Ein Orchester, eine Opernsängerin, ein Mundharmonikaspieler und eine Popband können nicht zusammen auf eine Bühne? Das Classic Open Air auf dem Rathausplatz bewies mit Leichtigkeit das Gegenteil.

Sie hatten sichtlich Freude an diesem Abend: Die Kieler
Mezzosopranistin Amira Elmadfa, Karat-Sänger Claudius Dreilich und
Generalmusikdirektor Georg Fritzsch (v. l.) mit dem
Philharmonischen Orchester Kiel
Wie bringt man den Rathausplatz zum Brodeln? „Mit der Siegesfeier des THW", begann Moderator Christian Schröder gut gelaunt, und setzte gleich einen drauf: „Mit dem Classic Open Air." Tosender Applaus antwortete ihm. Rund 10.000 Menschen waren gekommen, um der eigenwilligen Mischung aus Rock, Pop und Klassik nach dem Motto „Rock meets Classic" zu lauschen.

Die Mischung macht's

Akkurat frisierte Haare und Zottel-Look. Abendkleid und Knautschjackett. Geige und Mundharmonika. Opernstimme und Popgesang. Gegensätze ziehen sich bekanntlich an. Seit elf Jahren beweist der Verein zur Förderung der Kieler Woche ein überaus glückliches Händchen mit der Wahl der Künstler und ihrer Stücke.

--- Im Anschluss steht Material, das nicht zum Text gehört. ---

(* ===== verification/Ingestion.v ===== *)
(** * The ingestion of news

    [services/data-ingestion]: the watcher of the news collection
    ([watcher/mongo_watcher.go]), its filter ([validator.go]), the company data in
    Redis ([data/redis_manager.go]) and what is published for the rules engine.

    BSON values are those the driver decodes into an [interface{}].  What the
    driver writes as extended JSON is the interface [ExtJSON], with the documented
    behaviour the two services rely on as its laws.  The change stream, Redis and
    the collections are arguments or state; an event reads the clock once.

    A step of the watcher is one event of the stream up to the semaphore, a
    goroutine being started, a goroutine as a whole, or a cleanup. *)

From stdpp Require Import base tactics gmap strings list sorting.
From Stdlib Require Import Ascii ZArith Lia SpecFloat.
From S2P Require Import Prelude GoFloat FloatRound FloatOrder Price FloatExact GoStrings GoTime GoParse RuleModels NewsEvent.

Open Scope string_scope.
Open Scope list_scope.
Open Scope Z_scope.
Open Scope go_scope.

(** [BOther] carries what [%v] prints. *)
Inductive bson : Type :=
  | BNil
  | BString (s : string)
  | BDouble (x : f64)
  | BInt32 (n : Z)
  | BInt64 (n : Z)
  | BBool (b : bool)
  | BDate (ms : Z)
  | BObjectID (hex : string)
  | BOther (text : string).

Definition quote : string := String (ascii_of_nat 34) "".

Section Printing.

Context (print_float : f64 -> string).

(** [fmt.Sprintf("%v", v)]. *)
Definition sprintf_v (v : bson) : string :=
  match v with
  | BNil => "<nil>"
  | BString s => s
  | BDouble x => print_float x
  | BInt32 n | BInt64 n | BDate n => Itoa n
  | BBool b => if b then "true" else "false"
  | BObjectID hex => ("ObjectID(" ++ quote ++ hex ++ quote ++ ")")%string
  | BOther text => text
  end.

End Printing.

(** [GetString]. *)
Definition GetString (v : bson) : string := match v with BString s => s | _ => "" end.

(** [GetTime], in nanoseconds. *)
Definition GetTime (v : bson) : option Z := match v with BDate ms => Some (ms * 10 ^ 6) | _ => None end.
(* ===== verification/SignalConsumer.v ===== *)
(** * The consumer of trade signals and its worker pool

    [trade-execution/internal/consumer/kafka_consumer.go] and
    [workerpool/pool.go], on one partition of the topic.  A message is its offset;
    what its processing comes to is an argument (the processor is in
    [SignalProcessor]).

    [commit o c] is the offset the group has after a commit of message [o] when it
    had [c]: a group resumes after the message that was committed, and a client may
    ignore a commit that is older than what it has sent ([commit_law]).
    Each channel operation and each processed message is a step. *)

From stdpp Require Import base tactics strings list.
From Stdlib Require Import ZArith Lia.
From S2P Require Import Prelude.

Open Scope list_scope.
Open Scope go_scope.

(** ** The pool *)

Record Pool (T : Type) : Type := mkPool {
  workers : nat;
  capacity : nat;
  tasks : list T;      (** the channel *)
  active : list T;
  pool_closed : bool
}.

Arguments mkPool {T}. Arguments workers {T}. Arguments capacity {T}. Arguments tasks {T}.
Arguments active {T}. Arguments pool_closed {T}.

#[export] Instance eta_pool {T} : Eta (Pool T) := fun p =>
  mkPool p.(workers) p.(capacity) p.(tasks) p.(active) p.(pool_closed).

(** [New]. *)
Definition NewPool {T} (workers queueSize : Z) : Pool T :=
  let w := if (workers <=? 0)%Z then 1%Z else workers in
  let q := if (queueSize <=? 0)%Z then (w * 4)%Z else queueSize in
  mkPool (Z.to_nat w) (Z.to_nat q) [] [] false.

(** A send on the channel: blocked, a panic, or the pool after it. *)
Inductive Sent (A : Type) : Type := Blocked | Panic | SentTo (a : A).

Arguments Blocked {A}. Arguments Panic {A}. Arguments SentTo {A}.

Definition pool_send {T} (t : T) (p : Pool T) : Sent (Pool T) :=
  if p.(pool_closed) then Panic
  else if Nat.ltb (length p.(tasks)) p.(capacity) then SentTo (p <| tasks := p.(tasks) ++ [t] |>)
  else Blocked.

(** [TrySubmit], when nobody closes the channel between its check and its send. *)
Definition TrySubmit {T} (t : T) (p : Pool T) : Pool T * bool :=
  if p.(pool_closed) then (p, false)
  else match pool_send t p with SentTo p => (p, true) | _ => (p, false) end.

(** A worker takes a task; the channel gives out what is left after it was closed. *)
Definition pool_take {T} (p : Pool T) : option (Pool T) :=
  match p.(tasks) with
  | [] => None
  | t :: l => if Nat.ltb (length p.(active)) p.(workers)
              then Some (p <| tasks := l |> <| active := p.(active) ++ [t] |>) else None
  end.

Kurz gesagt: ein musikalisches Kaleidoskop aus Kraft, Esprit und Lust am Spiel. „Unglaublich, welchen Wumm so ein Orchester hat. Fantastisch", sagte ein Zuschauer bewundernd, der wegen Karat gekommen war. Das Orchester zeigte, dass es im Pop genauso zu Hause war wie in der Klassik und in der Filmmusik.
Mundharmonikakünstler Marc Breitfelder begeisterte das Publikum mit dem Westernklassiker „Spiel mir das Lied vom Tod". Seine Version endete nicht tödlich, ging aber unter die Haut. Genauso wie Amira Elmadfas Interpretation von „Goldfinger" den Zuhörern eiskalte Schauer über die Rücken jagte.

Sieben Brücken, die begeistern
Dann kam Karat mit einem großen Programm. Und endlich spielten sie ihn, den so sehnlich erwarteten Klassiker: „Über sieben Brücken musst du gehen." Ein kollektiver Seufzer der Erinnerung und Begeisterung aus tausenden Kehlen. Hände mit und ohne Feuerzeug reckten sich nach oben und wiegten sich im Takt. Alle sangen mit. Auch Generalmusikdirektor Georg Fritzsch war ergriffen, verzichtete auf straffes Dirigieren und überließ den Musikern den freien Fluß der Töne. Im schwindenden Abendlicht zogen Heißluftballone lautlos über die Köpfe. Die letzten Takte klangen aus. „Brücke, Brücke", skandierten hingerissene Zuhörer. Aber nicht nur sie wollten mehr. Ein Blick zwischen Fritzsch und Karat-Sänger Claudius Dreillich genügte. Auf einem gewaltigen Klangteppich sangen sich Tausende gemeinsam zum hellen Schein.